L'étude de plus de 800 crânes trépanés sur une très large période montre que les chirurgiens de l'Empire Inca étaient plus habiles que leurs «confrères» américains de la guerre de Sécession américaine.

Quitte à se faire ouvrir le crâne, mieux valait se trouver dans les mains d'un chirurgien inca du XVe siècle que dans ceux d'un médecin militaire de la guerre de Sécession du XIXe. Telle est la conclusion d'une équipe de chercheurs de trois universités américaines, emmenée par David Kushner du département de médecine de l'Université de Miami, après l'étude plus de 800 crânes trépanés péruviens (ayant subi une opération visant à faire un trou dans le crâne) sur une période couvrant de 400 ans avant J.-C. jusqu'à la fin de l'Empire Inca. Dans un article publié dans la revue World Neurosurgery, ils comparent l'évolution des taux de survie à de telles opérations avec ceux de la guerre civile américaine (1861 à 1865), pendant laquelle un individu n'avait qu'une chance sur deux de survivre après l'ouverture de son crâne. Alors qu'il s'en sortait plus de 4 fois sur 5 chez les Incas!
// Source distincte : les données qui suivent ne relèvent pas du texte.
Definition routeTable : list declaration :=
  let svc := "/v1/namespaces/{namespace}/services/{service}" in
  [declare (svc +:+ "/targets") kindTargets [MethodGet];
   declare (svc +:+ "/profiles/{profile}") kindProfile [MethodGet];
   declare (svc +:+ "/pgo") kindPGOPolicy [MethodGet; MethodPut; MethodDelete];
   declare (svc +:+ "/collections") kindCollections [MethodGet; MethodPost];
   declare (svc +:+ "/collections/latest") kindCollectionLatest [MethodGet];
   declare (svc +:+ "/collections/latest/profile") kindCollectionLatestProfile [MethodGet];
   declare "/v1/collections/{id}" kindCollection [MethodGet];
   declare "/v1/collections/{id}/profile" kindCollectionProfile [MethodGet];
   declare "/v1/collections/{id}/cancel" kindCollectionCancel [MethodPost];
   declare "/v1/namespaces" kindNamespaces [MethodGet];
   declare "/v1/namespaces/{namespace}/services" kindServices [MethodGet];
   declare "/v1/catalog" kindCatalog [MethodGet];
   declare "/v1/whoami" kindWhoami [MethodGet];
   declare "/v1/limits" kindLimits [MethodGet];
   declare "/v1/auth" kindAuth [MethodGet];
   declare "/v1/openapi.json" kindOpenAPI [MethodGet];
   declare "/auth/login" kindAuthLogin [MethodGet];
   declare "/auth/callback" kindAuthCallback [MethodGet];
   declare "/auth/logout" kindAuthLogout [MethodGet];
   declare "/ui/" kindConsole [MethodGet; MethodHead];
   declare "/ui/{file}" kindConsole [MethodGet; MethodHead];
   declare "/" kindConsole [MethodGet; MethodHead]].

Record route := {
  rt_kind : routeKind;
  rt_namespace : string;
  rt_service : string;
  rt_profile : string;
  rt_collection : string
}.

Definition empty_route (k : routeKind) : route :=
  {| rt_kind := k; rt_namespace := EmptyString; rt_service := EmptyString; rt_profile := EmptyString;
     rt_collection := EmptyString |}.

Definition paramNamespace : string := "namespace".
Definition paramService : string := "service".
Definition paramProfile : string := "profile".
Definition paramID : string := "id".
Definition paramFile : string := "file".

(** [strings.TrimSuffix]. *)
Definition trim_suffix (suf s : string) : string := default s (cut_suffix suf s).

Section routes.
  Variable IsDNS1123Label : string -> bool.

(** [capture]; the console's remainder is checked and not stored. *)
Definition capture (rt : route) (name value : string) : option route :=
  if String.eqb value EmptyString then None
  else if String.eqb name paramNamespace then
    if IsDNS1123Label value
    then Some {| rt_kind := rt_kind rt; rt_namespace := value; rt_service := rt_service rt;
                 rt_profile := rt_profile rt; rt_collection := rt_collection rt |}
    else None
  else if String.eqb name paramService then
    if IsDNS1123Label value
    then Some {| rt_kind := rt_kind rt; rt_namespace := rt_namespace rt; rt_service := value;
                 rt_profile := rt_profile rt; rt_collection := rt_collection rt |}
    else None
  else if String.eqb name paramProfile then
    Some {| rt_kind := rt_kind rt; rt_namespace := rt_namespace rt; rt_service := rt_service rt;
            rt_profile := value; rt_collection := rt_collection rt |}
  else if String.eqb name paramID then
    if ValidID value
    then Some {| rt_kind := rt_kind rt; rt_namespace := rt_namespace rt; rt_service := rt_service rt;
                 rt_profile := rt_profile rt; rt_collection := value |}
    else None
  else if String.eqb name paramFile then Some rt
  else None.

(** The name a template part captures under. *)
Definition param_of (part : string) : option string :=
  match cut_prefix "{" part with
  | None => None
  | Some rest => Some (trim_suffix "}" rest)
  end.

(** The loop of [bind], from one part of the template on. *)
Fixpoint bind_parts (template segments : list string) (rt : route) : option route :=
  match template, segments with
  | [], [] => Some rt
  | [], _ :: _ => None
  | _ :: _, [] => None
  | part :: template', segment :: segments' =>
      match param_of part with
      | None => if String.eqb segment part then bind_parts template' segments' rt else None
      | Some name =>
          if String.eqb name paramFile then capture rt name (join_with "/" segments)
          else
            match capture rt name segment with
            | None => None
            | Some rt' => bind_parts template' segments' rt'
            end
      end
  end.

Definition bind (d : declaration) (path : string) : option route :=
  bind_parts (split_at "/" (Template d)) (split_at "/" path) (empty_route (Kind d)).

(** [match]: the first declaration, in table order, that binds. *)
Fixpoint match_in (table : list declaration) (path : string) : option (route * declaration) :=
  match table with
  | [] => None
  | d :: table' =>
      match bind d path with
      | Some rt => Some (rt, d)
      | None => match_in table' path
      end
  end.

Definition match_path (path : string) : option (route * declaration) := match_in routeTable path.

(** ** Realms *)

Record RealmPGO := { pgo_Read : bool; pgo_Collect : bool; pgo_Configure : bool }.
Record Realm := {
  Namespaces : list string;
  Services : list string;
  Profiles : list string;
  PGO : RealmPGO
}.

Definition wildcard : string := "*".

Definition listAllows (l : list string) (value : string) : bool :=
  bool_decide (wildcard ∈ l) || bool_decide (value ∈ l).

Definition pgoAllows (p : RealmPGO) (kind : routeKind) (method : string) : bool :=
  match kind with
  | kindPGOPolicy => if String.eqb method MethodGet then pgo_Read p else pgo_Configure p
  | kindCollections => if String.eqb method MethodGet then pgo_Read p else pgo_Collect p
  | kindCollection | kindCollectionProfile | kindCollectionLatest | kindCollectionLatestProfile =>
      pgo_Read p
  | kindCollectionCancel => pgo_Collect p
  | kindTargets | kindProfile | kindNamespaces | kindServices | kindCatalog | kindWhoami | kindLimits
  | kindAuth | kindAuthLogin | kindAuthCallback | kindAuthLogout | kindOpenAPI | kindConsole => true
  end.

Definition realmAllows (r : Realm) (rt : route) (method : string) : bool :=
  if isListing (rt_kind rt)
  then negb (bool_decide (rt_kind rt = kindServices)) || listAllows (Namespaces r) (rt_namespace rt)
  else if negb (listAllows (Namespaces r) (rt_namespace rt)) || negb (listAllows (Services r) (rt_service rt))
  then false
  else if bool_decide (rt_kind rt = kindProfile) && negb (listAllows (Profiles r) (rt_profile rt)) then false
  else if isPGO (rt_kind rt) && negb (pgoAllows (PGO r) (rt_kind rt) method) then false
  else true.

(** [filterCatalog]. *)
Definition filterCatalog (realm : Realm) (refs : list (string * string)) : list (string * string) :=
  filter (fun ref => listAllows (Namespaces realm) ref.1 && listAllows (Services realm) ref.2 = true) refs.

(** ** What a path means *)

(** The segment a parameter of a route stands for. *)
Definition field_of (rt : route) (name : string) : string :=
  if String.eqb name paramNamespace then rt_namespace rt
  else if String.eqb name paramService then rt_service rt
  else if String.eqb name paramProfile then rt_profile rt
  else rt_collection rt.

(** The grammar of a parameter. *)
Definition segment_ok (name value : string) : bool :=
  negb (String.eqb value EmptyString) &&
  (if String.eqb name paramNamespace || String.eqb name paramService then IsDNS1123Label value
   else if String.eqb name paramID then ValidID value
   else true).

(** The template with a route's segments put in; [file] is the console's
    remainder. *)
Definition render_part (rt : route) (file part : string) : string :=
  match param_of part with
  | None => part
  | Some name => if String.eqb name paramFile then file else field_of rt name
  end.
Definition render (d : declaration) (rt : route) (file : string) : string :=
  join_with "/" (render_part rt file <$> split_at "/" (Template d)).

Definition params_of (d : declaration) : list string := omap param_of (split_at "/" (Template d)).

(** A route of a declaration: its own kind, each parameter in its grammar and
    without a separator (the remainder may hold some), every other field empty. *)
Definition route_of (d : declaration) (rt : route) (file : string) : Prop :=
  rt_kind rt = Kind d /\
  (forall name, name ∈ [paramNamespace; paramService; paramProfile; paramID] ->
     if decide (name ∈ params_of d)
     then segment_ok name (field_of rt name) = true /\ has_byte "/" (field_of rt name) = false
     else field_of rt name = EmptyString) /\
  (paramFile ∈ params_of d -> file <> EmptyString).

(** ** The matcher *)

Lemma split_at_nonempty (c : ascii) (s : string) : split_at c s <> [].
Proof. destruct s; simpl; [done|]. by repeat case_match. Qed.

Lemma split_at_parts (c : ascii) (s : string) : Forall (fun w => has_byte c w = false) (split_at c s).
Proof.
  induction s as [|d s IH]; simpl; [by repeat constructor|]. case_decide as Hd; [by constructor|].
  destruct (split_at c s) as [|w ws]; [by repeat constructor; simpl; rewrite decide_False|].
  apply Forall_cons in IH as [Hw Hws]. constructor; [|done]. simpl. by rewrite decide_False.
Qed.

(** A template is a list of literals and parameters; the segments it binds are
    the literals, and for each parameter a segment of its grammar. *)
Inductive binds : list string -> list string -> route -> route -> Prop :=
  | binds_nil rt : binds [] [] rt rt
  | binds_literal part template segments rt rt' :
      param_of part = None -> binds template segments rt rt' ->
      binds (part :: template) (part :: segments) rt rt'
  | binds_param part name template segment segments rt rt1 rt' :
      param_of part = Some name -> name <> paramFile -> capture rt name segment = Some rt1 ->
      binds template segments rt1 rt' ->
      binds (part :: template) (segment :: segments) rt rt'
  | binds_file part template segment segments rt rt' :
      param_of part = Some paramFile -> capture rt paramFile (join_with "/" (segment :: segments)) = Some rt' ->
      binds (part :: template) (segment :: segments) rt rt'.

Lemma bind_parts_iff (template segments : list string) (rt rt' : route) :
  bind_parts template segments rt = Some rt' <-> binds template segments rt rt'.
Proof.
  split.
  - revert segments rt. induction template as [|part template IH]; intros [|segment segments] rt; simpl;
      try done; [intros [= ->]; constructor|].
    destruct (param_of part) as [name|] eqn:Ep.
    + destruct (String.eqb_spec name paramFile) as [->|Hn]; [by eapply binds_file|].
      destruct (capture rt name segment) eqn:Ec; [|done]. intros H. eapply binds_param; eauto.
    + destruct (String.eqb_spec segment part) as [->|]; [|done]. intros H. by apply binds_literal; [|apply IH].
  - induction 1 as [rt|part template segments rt rt' Ep _ IH|part name template segment segments rt rt1 rt' Ep Hn Hc _ IH
      |part template segment segments rt rt' Ep Hc]; simpl; [done|..].
    + rewrite Ep. by rewrite String.eqb_refl.
    + rewrite Ep, (proj2 (String.eqb_neq _ _) Hn), Hc. done.
    + rewrite Ep. done.
Qed.

Definition stored_params : list string := [paramNamespace; paramService; paramProfile; paramID].

(** What [capture] stores. *)
Definition assign (rt : route) (name value : string) : route :=
  {| rt_kind := rt_kind rt;
     rt_namespace := if String.eqb name paramNamespace then value else rt_namespace rt;
     rt_service := if String.eqb name paramService then value else rt_service rt;
     rt_profile := if String.eqb name paramProfile then value else rt_profile rt;
     rt_collection := if String.eqb name paramID then value else rt_collection rt |}.

Lemma capture_eq (rt : route) (name value : string) :
  name ∈ paramFile :: stored_params ->
  capture rt name value = if segment_ok name value then Some (assign rt name value) else None.
Proof.
  intros Hn. unfold capture, segment_ok, assign. destruct rt as [k a b c e].
  destruct (String.eqb value EmptyString); [done|].
  repeat (apply elem_of_cons in Hn as [->|Hn]; [simpl; by try case_match|]).
  by apply elem_of_nil in Hn.
Qed.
«Il y a une combinaison de facteurs qui peuvent expliquer ce constat», explique Olivier Dutour, directeur d'études en anthropologie biologique à l'Ecole pratique des hautes études de Paris (Université PSL). «Il ne faut pas occulter la brutalité de la guerre de Sécession. Les blessures crâniennes par balle étaient plus graves et plus complexes à opérer que les traumatismes crâniens où les maux de tête des Incas. Il y avait un contexte d'urgence expliquant que toutes les précautions, notamment d'asepsie, n'étaient pas forcément prises, expliquant le plus faible taux de survie des patients pendant la guerre de Sécession. Ceci dit, cela n'enlève rien à l'habileté incroyable des chirurgiens incas.»
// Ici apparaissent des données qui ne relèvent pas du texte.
(* ===== verification/Query.v ===== *)
(** * Query parameters and target selection

    The reading of a query string (what the code uses of net/url), the
    parameter grammars of src/internal/httpapi/profile.go and server.go, the
    port allowlist of src/internal/config/config.go, and the choice of a target.
    [IsDNS1123Subdomain] and [IsValidPortName] of k8s.io/apimachinery are
    arguments. *)

From S2P Require Import Prelude Effects Config Discovery Routes.

(** ** Query strings *)

(** [url.QueryUnescape]: a plus is a space, [%xy] a byte; [None] for a malformed
    escape. *)
Fixpoint QueryUnescape (s : string) : option string :=
  match s with
  | EmptyString => Some EmptyString
  | String c s' =>
      if Ascii.eqb c "%" then
        match s' with
        | String h (String l rest) =>
            match hex_value h, hex_value l with
            | Some a, Some b => String (ascii_of_nat (16 * a + b)) <$> QueryUnescape rest
            | _, _ => None
            end
        | _ => None
        end
      else String (if Ascii.eqb c "+" then " "%char else c) <$> QueryUnescape s'
  end.

(** [strings.Cut] with what it returns when the separator is absent. *)
Definition cut_pair (c : ascii) (s : string) : string * string :=
  match cut c s with Some p => p | None => (s, EmptyString) end.

(** [url.Values]. *)
Abbreviation Values := (gmap string (list string)).

(** One pair of [url.ParseQuery]; the flag is that its error is set. *)
Definition parse_pair (st : Values * bool) (pair : string) : Values * bool :=
  let '(m, bad) := st in
  if has_byte ";" pair then (m, true)
  else if String.eqb pair EmptyString then (m, bad)
  else
    let '(key, value) := cut_pair "=" pair in
    match QueryUnescape key with
    | None => (m, true)
    | Some k =>
        match QueryUnescape value with
        | None => (m, true)
        | Some v => (<[k := default [] (m !! k) ++ [v]]> m, bad)
        end
    end.

(** [url.ParseQuery]: [None] when it returns an error. *)
Definition ParseQuery (rawQuery : string) : option Values :=
  let '(m, bad) := foldl parse_pair (∅, false) (split_at "&" rawQuery) in
  if bad : bool then None else Some m.

(** [slices.Sorted(maps.Keys(values))]. *)
Definition sorted_names (values : Values) : list string :=
  merge_sort String.le (elements (dom values)).

(** [strings.FieldsFunc] on [&] and [;], the empty fields left out. *)
Definition fields_on (s : string) : list string :=
  filter (fun w => w <> EmptyString) (mjoin (split_at ";" <$> split_at "&" s)).

Definition accessTokenParam : string := "access_token".

(** [hasAccessToken]. *)
Definition hasAccessToken (rawQuery : string) : bool :=
  existsb (fun pair =>
    let key := (cut_pair "=" pair).1 in
    String.eqb (default key (QueryUnescape key)) accessTokenParam) (fields_on rawQuery).

(** ** Refusals

    [requestError] as the parameters produce it: the code and the details. *)

Inductive detail :=
  | unknown_parameter | repeated_parameter | empty_parameter | malformed_parameter
  | parameter_not_applicable | mutually_exclusive | not_admitted.

Record paramError := { pe_code : string; pe_details : list (detail * string) }.

Definition invalidParameter (items : list (detail * string)) : paramError :=
  {| pe_code := "invalid_parameter"; pe_details := items |}.

Definition malformedParameter (name : string) : paramError := invalidParameter [(malformed_parameter, name)].
Definition unknownParameter (name : string) : paramError := invalidParameter [(unknown_parameter, name)].
Definition exclusiveSelection : paramError :=
  invalidParameter [(mutually_exclusive, "port"%string); (mutually_exclusive, "portName"%string)].

(** [singleValue]: the one value, or why there is none. *)
Definition singleValue (name : string) (values : list string) : string + paramError :=
  match values with
  | [v] => if String.eqb v EmptyString then inr (invalidParameter [(empty_parameter, name)]) else inl v
  | [] => inr (invalidParameter [(empty_parameter, name)])
  | _ => inr (invalidParameter [(repeated_parameter, name)])
  end.

(** [noParameters], of a route that takes none and got a query string. *)
Definition noParameters (rawQuery : string) : paramError :=
  match ParseQuery rawQuery with
  | None => malformedParameter EmptyString
  | Some values =>
      match sorted_names values with
      | [] => malformedParameter EmptyString
      | name :: _ => unknownParameter name
      end
  end.

(** ** Numbers *)

Definition maxSeconds : Z := 86400.
Definition maxPort : Z := 65535.

Definition parse_bounded (top : Z) (s : string) : option Z :=
  if negb (all_bytes is_digit s) then None
  else match atoi s with
       | None => None
       | Some n => if (n <? 1) || (top <? n) then None else Some n
       end.
Definition parseSeconds (s : string) : option Z := parse_bounded maxSeconds s.
Definition parsePort (s : string) : option Z := parse_bounded maxPort s.

(** ** The port selection *)

Inductive selectionKind := SelectionPort | SelectionPortName.
#[export] Instance selectionKind_eq_dec : EqDecision selectionKind.
Proof. solve_decision. Defined.

Record Selection := { sel_Kind : selectionKind; sel_Value : string }.
Record PprofConfig := {
  pp_Port : Z;
  pp_PortName : string;
  pp_AllowedSelections : list Selection
}.

Definition AnySelection : string := "*".

Definition admits_selection (k : selectionKind) (v : string) (l : list Selection) : bool :=
  existsb (fun s => bool_decide (sel_Kind s = k)
    && (String.eqb (sel_Value s) AnySelection || String.eqb (sel_Value s) v)) l.

Definition AllowsPort (p : PprofConfig) (n : Z) : bool :=
  if negb (pp_Port p =? 0) && (n =? pp_Port p) then true
  else admits_selection SelectionPort (pretty n) (pp_AllowedSelections p).

Definition AllowsPortName (p : PprofConfig) (name : string) : bool :=
  if negb (String.eqb (pp_PortName p) EmptyString) && String.eqb name (pp_PortName p) then true
  else admits_selection SelectionPortName name (pp_AllowedSelections p).

(** [portParams]. *)
Record portParams := { pp_sel : PortSelection; pp_sent : string }.
Definition no_selection : PortSelection := {| ps_Port := 0; ps_PortName := EmptyString |}.
Definition no_port : portParams := {| pp_sel := no_selection; pp_sent := EmptyString |}.

(** [allowPort]. *)
Definition allowPort (pprof : PprofConfig) (port : portParams) : option paramError :=
  let sel := pp_sel port in
  if negb (ps_Port sel =? 0) && negb (AllowsPort pprof (ps_Port sel))
  then Some {| pe_code := "port_not_allowed"; pe_details := [(not_admitted, "port"%string)] |}
  else if negb (String.eqb (ps_PortName sel) EmptyString) && negb (AllowsPortName pprof (ps_PortName sel))
  then Some {| pe_code := "port_not_allowed"; pe_details := [(not_admitted, "portName"%string)] |}
  else None.

Section params.
  Variables IsDNS1123Subdomain IsValidPortName : string -> bool.

(** The value of one of the two port parameters, empty when absent. *)
Definition port_value (name : string) (values : Values) : string + paramError :=
  match values !! name with
  | None => inl EmptyString
  | Some vs => singleValue name vs
  end.

(** [parsePortParams]: the selection, and the values without its parameters. *)
Definition parsePortParams (values : Values) : (portParams * Values) + paramError :=
  match port_value "port" values with
  | inr e => inr e
  | inl port =>
      match port_value "portName" (delete "port"%string values) with
      | inr e => inr e
      | inl name =>
          let rest := delete "portName"%string (delete "port"%string values) in
          if negb (String.eqb port EmptyString) && negb (String.eqb name EmptyString) then inr exclusiveSelection
          else if negb (String.eqb port EmptyString) then
            match parsePort port with
            | None => inr (malformedParameter "port")
            | Some n =>
                inl ({| pp_sel := {| ps_Port := n; ps_PortName := EmptyString |}; pp_sent := port |}, rest)
            end
          else if negb (String.eqb name EmptyString) then
            if IsValidPortName name
            then inl ({| pp_sel := {| ps_Port := 0; ps_PortName := name |}; pp_sent := name |}, rest)
            else inr (malformedParameter "portName")
          else inl (no_port, rest)
      end
  end.

(** ** The profile route *)

Record profileSpec := { sp_name : string; sp_path : string; sp_takesSeconds : bool; sp_default : Z }.

Definition timed (name path : string) (d : Z) : profileSpec :=
  {| sp_name := name; sp_path := path; sp_takesSeconds := true; sp_default := d |}.
Definition snapshot_spec (name path : string) : profileSpec :=
  {| sp_name := name; sp_path := path; sp_takesSeconds := false; sp_default := 0 |}.

Definition profileSpecs : list profileSpec :=
  [timed "cpu" "/debug/pprof/profile" 30; timed "trace" "/debug/pprof/trace" 1;
   snapshot_spec "heap" "/debug/pprof/heap"; snapshot_spec "allocs" "/debug/pprof/allocs";
   snapshot_spec "goroutine" "/debug/pprof/goroutine"; snapshot_spec "mutex" "/debug/pprof/mutex";
   snapshot_spec "block" "/debug/pprof/block"; snapshot_spec "threadcreate" "/debug/pprof/threadcreate"].

Definition lookupProfile (name : string) : option profileSpec :=
  List.find (fun spec => String.eqb (sp_name spec) name) profileSpecs.

(** [LimitsConfig], the two durations. *)
Record LimitsConfig := { CPUSeconds : Z; TraceSeconds : Z }.

Record profileParams := {
  pr_seconds : Z;
  pr_pod : string;
  pr_version : string;
  pr_port : portParams
}.

(** One parameter of [parseProfileParams]' loop, read into the seconds asked
    for and the filters. *)
Definition profile_param (spec : profileSpec) (values : Values) (st : Z * profileParams) (name : string) :
    (Z * profileParams) + paramError :=
  let '(seconds, p) := st in
  match singleValue name (default [] (values !! name)) with
  | inr e => inr e
  | inl value =>
      if String.eqb name "seconds" then
        if negb (sp_takesSeconds spec)
        then inr (invalidParameter [(parameter_not_applicable, "seconds"%string)])
        else match parseSeconds value with
             | None => inr (malformedParameter "seconds")
             | Some n => inl (n, p)
             end
      else if String.eqb name "pod" then
        if IsDNS1123Subdomain value
        then inl (seconds, {| pr_seconds := pr_seconds p; pr_pod := value; pr_version := pr_version p;
                              pr_port := pr_port p |})
        else inr (malformedParameter "pod")
      else if String.eqb name "version" then
        inl (seconds, {| pr_seconds := pr_seconds p; pr_pod := pr_pod p; pr_version := value;
                         pr_port := pr_port p |})
      else if String.eqb name "strategy" then
        if String.eqb value "random" then inl st else inr (malformedParameter "strategy")
      else inr (unknownParameter name)
  end.

(** A loop that stops at the first error. *)
Fixpoint fold_params {A} (step : A -> string -> A + paramError) (names : list string) (st : A) :
    A + paramError :=
  match names with
  | [] => inl st
  | name :: names' =>
      match step st name with
      | inr e => inr e
      | inl st' => fold_params step names' st'
      end
  end.

(** The configured ceiling on the duration of a profile. *)
Definition duration_limit (spec : profileSpec) (limits : LimitsConfig) : Z :=
  if String.eqb (sp_name spec) "trace" then TraceSeconds limits else CPUSeconds limits.

(** [parseProfileParams]. *)
Definition parseProfileParams (values : Values) (spec : profileSpec) (limits : LimitsConfig) :
    profileParams + paramError :=
  match parsePortParams values with
  | inr e => inr e
  | inl (port, rest) =>
      let p0 := {| pr_seconds := 0; pr_pod := EmptyString; pr_version := EmptyString; pr_port := port |} in
      match fold_params (profile_param spec rest) (sorted_names rest) (0, p0) with
      | inr e => inr e
      | inl (seconds, p) =>
          if negb (sp_takesSeconds spec) then inl p
          else
            let effective := if 0 <? seconds then seconds else sp_default spec in
            if duration_limit spec limits <? effective
            then inr {| pe_code := "seconds_exceeds_limit"; pe_details := [] |}
            else inl {| pr_seconds := effective; pr_pod := pr_pod p; pr_version := pr_version p;
                        pr_port := pr_port p |}
      end
  end.

(** ** The targets route *)

Record targetsParams := {
  tp_port : portParams;
  tp_version : string;
  tp_pod : string;
  tp_explain : bool
}.

(** One parameter of [parseTargetsParams]' loop; the state is the parameters,
    and the values of [port] and [portName]. *)
Definition targets_param (values : Values) (st : targetsParams * string * string) (name : string) :
    (targetsParams * string * string) + paramError :=
  let '(p, port, portName) := st in
  match singleValue name (default [] (values !! name)) with
  | inr e => inr e
  | inl value =>
      if String.eqb name "explain" then
        if String.eqb value "true"
        then inl ({| tp_port := tp_port p; tp_version := tp_version p; tp_pod := tp_pod p;
                     tp_explain := true |}, port, portName)
        else if String.eqb value "false" then inl st else inr (malformedParameter "explain")
      else if String.eqb name "pod" then
        if IsDNS1123Subdomain value
        then inl ({| tp_port := tp_port p; tp_version := tp_version p; tp_pod := value;
                     tp_explain := tp_explain p |}, port, portName)
        else inr (malformedParameter "pod")
      else if String.eqb name "port" then
        match parsePort value with
        | None => inr (malformedParameter "port")
        | Some _ => inl (p, value, portName)
        end
      else if String.eqb name "portName" then
        if IsValidPortName value then inl (p, port, value) else inr (malformedParameter "portName")
      else if String.eqb name "version" then
        inl ({| tp_port := tp_port p; tp_version := value; tp_pod := tp_pod p; tp_explain := tp_explain p |},
             port, portName)
      else inr (unknownParameter name)
  end.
Les trépanations étaient des opérations extrêmement courantes dans le passé et sur tous les continents. Les plus anciennes traces de cette pratique sur des êtres humains datent du mésolithique, soit plusieurs milliers d'années avant les Incas. «Ce qui est très difficile aujourd'hui,c'est de réussir à reconnaître parmi ces opérations lesquelles avaient une raison médicale et lesquelles relevaient d'un acte magique ou religieux,» raconte Olivier Dutour. «La seule chose dont on peut être sûr, c'est que la plupart du temps (jusqu'à plus de 90% des cas chez les Incas), les patients survivaient.»

Après avoir subi une telle opération, les os du crâne cicatrisent. Le niveau de cicatrisation sur les bordures de l'orifice nous renseigne sur le temps de survie après l'intervention. Les auteurs de l'article ont pu déterminer trois catégories. Ceux qui sont morts sur le coup (pendant ou quelques jours après l'opération), ceux qui ont survécu de quelques jours à moins (...).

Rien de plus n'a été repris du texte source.